When you build a database from scratch, you hear a lot of reasons why potential customers choose not to use it. Dolt adds compelling Git-like version control features to the classic SQL database. These features are enough to get a lot of people excited. Branch, merge, diff, push, and pull on my SQL database. Imagine what I could build!

This blog collects all the common reasons we've heard over the years that people shy away from Dolt. After each reason, we offer a set of our standard rebuttals. We hope this convinces you to give Dolt a try.

Reason #1: Dolt is not Postgres-compatible

Dolt is MySQL-compatible. When we were building Dolt in 2018, Postgres had not reached its current hegemon in the open source database world. MySQL was still really popular. Plus, an open source pure Golang implementation of a MySQL server existed. We made Dolt MySQL-compatible and have kept getting more compatible ever since. At this point, we're so compatible that if you find one, we'll fix a MySQL compatibility bug in 24 hours or less.

All that said, given Postgres' supremacy in the database world, a common reason people do not adopt Dolt is "it's not Postgres".

Yeah But: Doltgres is in early Alpha

We heard this for so long that we finally caved and started on a Postgres-flavored Dolt called Doltgres. The initial version was released in November 2023.

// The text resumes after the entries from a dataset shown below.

Lemma remove_below_ok st t B i va sz pa e : mmu_ok st → B mod page_size (S (S L)) = 0 → dom B → dom va → table_at (Tb st) (S L) B = Some t → 0 ≤ i < 512 → B + i * page_size (S L) ≤ va < B + (i + 1) * page_size (S L) → read_entry st t i = Some e → IS_PAGE_PRESENT e = true → start_ok (S L) (Tb st) va → va mod page_size 0 = 0 → sz mod page_size 0 = 0 → 0 < sz → va + sz ≤ 2 ^ 47 →
  let mid := Z.min (va + sz) (B + (i + 1) * page_size (S L)) in let whole := X86Mmu.page_aligned (S L) va && (page_size (S L) <=? sz) in let r := remove_below maps lower (S L) st cr3 t i e (mk_cursor pa va sz) whole in IS_LARGE_PAGE e && whole = false →
  (r = None ∧ starved (split_cost (S L) va mid) st) ∨ ∃ b st', r = Some (b, mk_cursor pa mid (va + sz - mid), st') ∧ removed (S L) st t B va mid st'.
Proof.
  intros Hok HB HdB Hva Hat Hi Hr He Hp Hst Hvm Hsm Hsz Hend mid whole r Hnw. pose proof (ps_pos (S L)) as Hps. destruct (entry_of (Tb st) (S L) B t i va HL HB HdB Hva Hat Hi Hr) as [Ha Hx]. destruct (below_base L B i va HB Hi ltac:(unfold dom in Hva; lia) Hr) as [Eb Ee]. unfold r, remove_below. cbn [c_vaddr].
  assert (Hcost : (if IS_LARGE_PAGE e then 1 else 0) + split_cost L va mid ≤ split_cost (S L) va mid) by (apply (enter_cost st t B i va sz e); done).
  destruct (enter_present st L va t e Hok HL Hva Ha ltac:(by rewrite Hx) Hp) as [(En & El & Hs)|(m & st1 & E1 & Hen & Hst1)]; [|specialize (Hst1 Hst)]; rewrite Hx in *; [left; rewrite El in *; rewrite En; split; [done|]; apply (starved_mono 1); [pose proof (split_cost_bounds L va mid); lia|done]|]. assert (Ee1 : (if IS_LARGE_PAGE e then '(status, st0) ← x86_mmu_split maps (S L) st cr3 (Z.ldiff va (page_size (S L) - 1)) t i; ASSERT status =? NO_ERROR; Some st0 else Some st) = Some st1) by (destruct (IS_LARGE_PAGE e); [rewrite E1; done|by injection E1 as ->]). rewrite Ee1. cbn [mbind option_bind].
  destruct (en_next _ _ _ _ _ _ _ Hen) as (e1 & He1 & Hn1). rewrite Hx in He1. rewrite He1. cbn [mbind option_bind]. rewrite Hn1. cbn [mbind option_bind]. pose proof (en_at _ _ _ _ _ _ _ Hen va Hva eq_refl) as Hm1. destruct (Hspec st1 m va sz pa (en_ok _ _ _ _ _ _ _ Hen) Hm1 Hva Hvm Hsm Hsz Hend Hst1) as [[En Hs]|(b & st2 & E2 & Hrm)]; [left; rewrite En; split; [done|]; rewrite Ee in Hs; fold mid in Hs; eapply starved_mono; [apply Hcost|]; apply (starved_evolves maps root cr3 _ _ st st1); [done|apply Hen|apply Hen|done]|]. rewrite Eb, Ee in *. fold mid in E2, Hrm. rewrite E2. cbn [mbind option_bind].
  destruct (entered_lower _ st L va t m st1 (Tb st2) Hen HL Hva Ha (rp_above _ _ _ _ _ _ _ Hrm)) as (Hat2 & Et2 & Hm2). pose proof (rp_ok _ _ _ _ _ _ _ Hrm) as Hok2. destruct (mo_full _ _ _ Hok2 m) as (lm & Hlm & Hlen); [exists L, va; split; [lia|done]|]. assert (Hempty : ∃ em, (if whole then Some true else if b then table_empty st2 m else Some false) = Some em ∧ (em = true → ∀ x, x ∈ lm → IS_PAGE_PRESENT x = false) ∧ (em = false → whole = false)).
  { destruct whole eqn:Ew; [|destruct b; [|by exists false]].
    - exists true. split; [done|]. split; [|done]. intros _. unfold whole in Ew. apply andb_true_iff in Ew as [Ew1%aligned_spec Ew2]. zb. pose proof (aligned_at (S L) B i va HB Hr Ew1) as Ev. apply (removed_all L st1 m va st2 lm); [|done|done]. rewrite <- ps_S. assert (Em : mid = va + page_size (S L)) by lia. rewrite <- Em. rewrite <- Ev in Hrm. done.
    - unfold table_empty. rewrite Hlm. cbn [mbind option_bind]. eexists. split; [done|]. split; [apply forallb_absent|done]. }
  destruct Hempty as (em & -> & Hem & Hwf). cbn [mbind option_bind]. destruct em.
  - destruct (mo_full _ _ _ Hok2 t) as (l & Hl & Hlt); [by exists (S L), va|]. assert (Hr2 : read_entry st2 t i = Some e1) by (unfold read_entry in *; by rewrite Et2). destruct (unlink_table_ok maps root cr3 st2 L va t e1 m lm l Hok2 HL Hva Hat2 ltac:(by rewrite Hx) Hn1 Hlm (Hem eq_refl) Hl Hlt) as (st3 & st4 & E3 & E4 & Hok4 & Hev4 & Hab4 & Hv4 & Hre4). rewrite Hx in *. rewrite E3. cbn [mbind option_bind]. rewrite E4. cbn [mbind option_bind]. right. eexists _, st4. split; [done|]. destruct Hrm as [R1 R2 R3 R4 _ _]. split; [done|eapply evolves_mono; [apply Hcost|]; eapply evolves_trans; [apply Hen|]; eapply (evolves_mono _ _ (_ + 0)); [|by eapply evolves_trans]; lia| | | |].
    + apply (above_trans root (S L) (S L) (Tb st) (Tb st1)); [done|apply Hen|]. by apply (above_trans root (S L) L (Tb st1) (Tb st2)); [lia| |].
    + intros y Hy. rewrite Hv4, R4 by done. by rewrite (en_view _ _ _ _ _ _ _ Hen).
    + intros j Hj H3 H4. assert (j = i) as -> by nia. exists 0. rewrite Hre4, decide_True by (done || lia). done.
    + intros j Hj H3. rewrite Hre4, decide_False by (done || nia). unfold read_entry. rewrite Et2. apply (en_keep _ _ _ _ _ _ _ Hen j Hj). rewrite Hx. nia.
  - right. eexists _, st2. split; [done|]. apply (removed_below (if IS_LARGE_PAGE e then 1 else 0) st t B i va m st1 st2 mid); try (done || lia). specialize (Hwf eq_refl). unfold whole in Hwf. apply andb_false_iff in Hwf as [Hw|Hw]; zb; [|lia]. left. apply Z.le_neq. split; [lia|]. intros Ev. assert (X86Mmu.page_aligned (S L) va = true); [|congruence]. apply aligned_spec. rewrite <- Ev. by apply entry_start.
Qed.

The current version is still early Alpha with sequences and schema support recently added. We expect a Beta version that would be ready for experimental adoption in Q4 2024 or Q1 2025. The best way to use Doltgres right now is as a replica of a running Postgres primary.

Yeah But: Dolt contains no MySQL code

Even so, it's not like Dolt is a product of big Oracle. Dolt contains no MySQL code. To provide version control features at scale, Dolt is built from the ground up using a custom storage engine based on a novel data structure called a Prolly Tree. Frankly, the SQL flavor is the least interesting thing about Dolt.

Reason #2: Database + History Doesn't Scale

We hear some version of "I can barely fit all my current data in my database. I can't possibly store all the history of my database as well." We get it. As software engineers, we've been taught to think about scale. What happens when my database gets really big? What are my options to make it even bigger?

Dolt is architected like MySQL or Postgres. It is meant to be run on a single primary server with multiple replicas for read scaling. If you need a primary bigger than a single server, you must shard the data at the application layer.

Yeah But: Dolt Structurally Shares Storage

Let's first address the history question. Dolt chunks up your database into approximately 4 kilobyte pieces. These chunks are content-addressed. This content-addressing allows for any repeated chunks to only be stored once. This is called structural sharing and it is a key property of version control systems. Version control systems don't scale if you store a whole copy of every version.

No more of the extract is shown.